Netflix: between art and exploitation


In the era of Netflix, Disney+, Apple TV, and Amazon Prime, the TV media landscape has witnessed an unprecedented surge in competitiveness and diversity. The prevalence of on-demand services has experienced a significant boost during the COVID-19 lockdowns, giving rise to a new era of blockbuster series (like Stranger Things or Squid Game) and cinematic productions (such as Coda and All Quiet on the Western Front). However, this explosion of media offers has also fuelled an increasing appetite for gripping narratives and shocking plot twists, leading some recent productions down a path of increased graphic violence and explicit sexual content.

A notable illustration of this trend is evident in Netflix's “Dahmer – Monster: The Jeffrey Dahmer Story”, a true crime series that delves into the chilling account of one of the United States' most infamous serial killers. Jeffrey Dahmer, who perpetrated the gruesome murders and dismemberment of 17 victims between 1978 and 1991, serves as a compelling example of the industry's pivot towards narratives that push the boundaries of conventional storytelling.

This research reviews the “Dahmer-Monster” series from both an artistic and business ethics perspective. From an artistic standpoint, Monster stands as a storytelling masterpiece.
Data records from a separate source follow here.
(** * The ABI codec of src/123.ts, embedded in Rocq

    The development follows the source file from top to bottom: the logger
    and its typed errors, byte and hex utilities, [Writer], [BigNumber]
    (over the external big-integer library [bn]), [Reader], the coder
    hierarchy with [pack] and [unpack], [AbiCoder], the type parser and the
    parts of [Interface] that decode call results and event logs.

    JavaScript values are a tagged union ([value]); a function that can
    throw returns [Res]; objects that the source mutates (a [Writer], a
    [Reader]) are passed in and returned. *)

From Stdlib Require Import ZArith List String Ascii Bool Lia.
From Stdlib Require Import Strings.Byte.
Import ListNotations.
Set Warnings "-register-all".
Local Open Scope string_scope.
Local Open Scope Z_scope.
Local Open Scope list_scope.

Infix "+++" := String.append (right associativity, at level 60).

(** ** Logger: error codes and thrown errors (lines 1-360) *)

Inductive ErrorCode :=
| UNKNOWN_ERROR | NOT_IMPLEMENTED | UNSUPPORTED_OPERATION | NETWORK_ERROR
| SERVER_ERROR | TIMEOUT | BUFFER_OVERRUN | NUMERIC_FAULT | MISSING_NEW
| INVALID_ARGUMENT | MISSING_ARGUMENT | UNEXPECTED_ARGUMENT | CALL_EXCEPTION
| INSUFFICIENT_FUNDS | NONCE_EXPIRED | REPLACEMENT_UNDERPRICED
| UNPREDICTABLE_GAS_LIMIT | TRANSACTION_REPLACED.

Definition ErrorCode_eqb (a b : ErrorCode) : bool :=
  match a, b with
  | UNKNOWN_ERROR, UNKNOWN_ERROR | NOT_IMPLEMENTED, NOT_IMPLEMENTED
  | UNSUPPORTED_OPERATION, UNSUPPORTED_OPERATION | NETWORK_ERROR, NETWORK_ERROR
  | SERVER_ERROR, SERVER_ERROR | TIMEOUT, TIMEOUT
  | BUFFER_OVERRUN, BUFFER_OVERRUN | NUMERIC_FAULT, NUMERIC_FAULT
  | MISSING_NEW, MISSING_NEW | INVALID_ARGUMENT, INVALID_ARGUMENT
  | MISSING_ARGUMENT, MISSING_ARGUMENT | UNEXPECTED_ARGUMENT, UNEXPECTED_ARGUMENT
  | CALL_EXCEPTION, CALL_EXCEPTION | INSUFFICIENT_FUNDS, INSUFFICIENT_FUNDS
  | NONCE_EXPIRED, NONCE_EXPIRED | REPLACEMENT_UNDERPRICED, REPLACEMENT_UNDERPRICED
  | UNPREDICTABLE_GAS_LIMIT, UNPREDICTABLE_GAS_LIMIT
  | TRANSACTION_REPLACED, TRANSACTION_REPLACED => true
  | _, _ => false
  end.

(** The class of a thrown object: an [Error] made by the program, or the
    [TypeError] the engine raises when a property of [undefined] is read. *)
Inductive ErrorClass := JsError | JsTypeError.

(** A JavaScript string is a sequence of UTF-16 code units.  Program text
    (type names, hex data, messages) is written as a Rocq [string] and
    embedded with [js]. *)
Definition jsstring := list Z.

Definition js (s : string) : jsstring :=
  map (fun a => Z.of_N (N_of_ascii a)) (list_ascii_of_string s).

(** The strings whose code units are all below 256, read back as program
    text; a string with a larger unit matches none of the source's regular
    expressions. *)
Fixpoint latin1 (u : jsstring) : option string :=
  match u with
  | [] => Some EmptyString
  | c :: r =>
      if (0 <=? c) && (c <? 256)
      then option_map (String (ascii_of_N (Z.to_N c))) (latin1 r)
      else None
  end.

(** [BigNumber]: the frozen object holding the canonical hex string. *)
Record BigNumber := mkBigNumber { _hex : string }.

(** The JavaScript values the codec handles.  A [VResult] is the frozen
    array [unpack] returns: an item [VError e] stands for the getter that
    throws [e] when the index is read, and so does a [VError] in [named]. *)
Inductive value :=
| VUndefined
| VNull
| VBool (b : bool)
| VNumber (n : Z)
| VString (s : jsstring)
| VBigNumber (b : BigNumber)
| VBytes (bs : list byte)
| VArray (items : list value)
| VResult (items : list value) (named : list (string * value))
| VIndexed (hash : value)
| VError (e : error)
with error :=
| MkError (cls : ErrorClass) (code : option ErrorCode) (reason : value)
          (params : list (string * value)).

Definition err_class (e : error) := let 'MkError c _ _ _ := e in c.
Definition err_code (e : error) := let 'MkError _ c _ _ := e in c.
Definition err_reason (e : error) := let 'MkError _ _ r _ := e in r.
Definition err_params (e : error) := let 'MkError _ _ _ p := e in p.

(** Outcome of a call: a value, or a thrown error. *)
Inductive Res (A : Type) :=
| Ok (a : A)
| Throw (e : error).
Arguments Ok {A} a.
Arguments Throw {A} e.

Definition bind {A B} (m : Res A) (k : A -> Res B) : Res B :=
  match m with
  | Ok a => k a
  | Throw e => Throw e
  end.

Notation "x <- m ;; k" := (bind m (fun x => k))
  (at level 61, m at next level, right associativity).
Notation "' p <- m ;; k" := (bind m (fun x => let p := x in k))
  (at level 61, p pattern, m at next level, right associativity).

Fixpoint assoc {A} (k : string) (l : list (string * A)) : option A :=
  match l with
  | [] => None
  | (k', v) :: r => if String.eqb k k' then Some v else assoc k r
  end.

(** [obj[k] = v] on the own properties of an object: replace in place or
    append. *)
Fixpoint assoc_set {A} (k : string) (v : A) (l : list (string * A)) : list (string * A) :=
  match l with
  | [] => [(k, v)]
  | (k', v') :: r => if String.eqb k k' then (k, v) :: r else (k', v') :: assoc_set k v r
  end.

(** [Logger.makeError], with censorship off (the initial [_censorErrors]).
    The error gets [reason] and [code], then every key of [params] is
    copied onto it, so a [reason] key in [params] replaces the message.
    The human-readable [message] (the reason followed by the JSON of the
    parameters) is not kept. *)
Definition makeError (message : string) (code : option ErrorCode)
    (params : list (string * value)) : error :=
  let code := match code with Some c => c | None => UNKNOWN_ERROR end in
  let reason := VString (js message) in
  MkError JsError (Some code)
    (match assoc "reason" params with Some r => r | None => reason end)
    params.

Definition throwError {A} (message : string) (code : ErrorCode)
    (params : list (string * value)) : Res A :=
  Throw (makeError message (Some code) params).

Definition throwArgumentError {A} (message : string) (name : value) (v : value) : Res A :=
  throwError message INVALID_ARGUMENT [("argument", name); ("value", v)].

(** [new Error(message)]: no [code]. *)
Definition plainError (message : string) : error :=
  MkError JsError None (VString (js message)) [].

(** The engine's error when a property of [undefined] or [null] is read. *)
Definition typeError (message : string) : error :=
  MkError JsTypeError None (VString (js message)) [].

Definition MAX_SAFE : Z := 0x1fffffffffffff.

(** [Logger.checkSafeUint53] on a number. *)
Definition checkSafeUint53 (n : Z) (message : string) : Res unit :=
  if (n <? 0) || (n >=? 0x1fffffffffffff)
  then throwError message NUMERIC_FAULT
         [("operation", VString (js "checkSafeInteger"));
          ("fault", VString (js "out-of-safe-range")); ("value", VNumber n)]
  else Ok tt.

(** [Logger.checkArgumentCount]. *)
Definition checkArgumentCount (count expectedCount : Z) (message : string) : Res unit :=
  let message := if String.eqb message "" then "" else ": " +++ message in
  if count <? expectedCount
  then throwError ("missing argument" +++ message) MISSING_ARGUMENT
         [("count", VNumber count); ("expectedCount", VNumber expectedCount)]
  else if count >? expectedCount
  then throwError ("too many arguments" +++ message) UNEXPECTED_ARGUMENT
         [("count", VNumber count); ("expectedCount", VNumber expectedCount)]
  else Ok tt.

(** ** Strings of program text *)

Fixpoint string_drop (n : nat) (s : string) : string :=
  match n, s with
  | O, _ => s
  | S n', String _ r => string_drop n' r
  | S _, EmptyString => EmptyString
  end.

Fixpoint string_take (n : nat) (s : string) : string :=
  match n, s with
  | S n', String c r => String c (string_take n' r)
  | _, _ => EmptyString
  end.

(** [s.substring(a)] and [s.substring(a, b)] for [0 <= a <= b]. *)
Definition substring_from (a : nat) (s : string) : string := string_drop a s.
Definition substring (a b : nat) (s : string) : string :=
  string_take (b - a) (string_drop a s).

Definition slen (s : string) : Z := Z.of_nat (String.length s).

Fixpoint string_forallb (f : ascii -> bool) (s : string) : bool :=
  match s with
  | EmptyString => true
  | String c r => f c && string_forallb f r
  end.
The quality of acting is outstanding, the attention to detail is meticulous and permeates every aspect of the production, and the quality of its soundtrack perfectly reflects the show's prevailing sense of dread. Given these achievements, the show stands out as an impressive and thought-provoking exploration of the dark recesses of the human psyche, and one that explores in depth the arcane forces that drive individuals to engage in gruesome actions.

Despite its artistic merits, the show and Netflix, more generally, are subject to several significant ethical critiques. These include: (a) the (over) exploitation of real-life tragedies and glorification of violence and deviant behaviours solely for entertainment and commercial purposes; (b) the discord between Netflix’s official rationale for producing the show (and a long list of other serial killer dramas alongside it) and actual delivery and commercial focus; (c) the lack of relation and sympathy towards the victims’ families; and (d) the unforeseen social and cultural legacies of popularizing and humanizing such characters in our popular culture, one that is particularly concerning in the case of true-crime productions that often blur the line between fiction and reality.

Notwithstanding its box office triumph at the critical acclaim, Monster reignites crucial ethical reservations regarding true crime media, mandating more responsibility and a conscientious regard for the well-being of all those implicated in the tragic events depicted on our screens.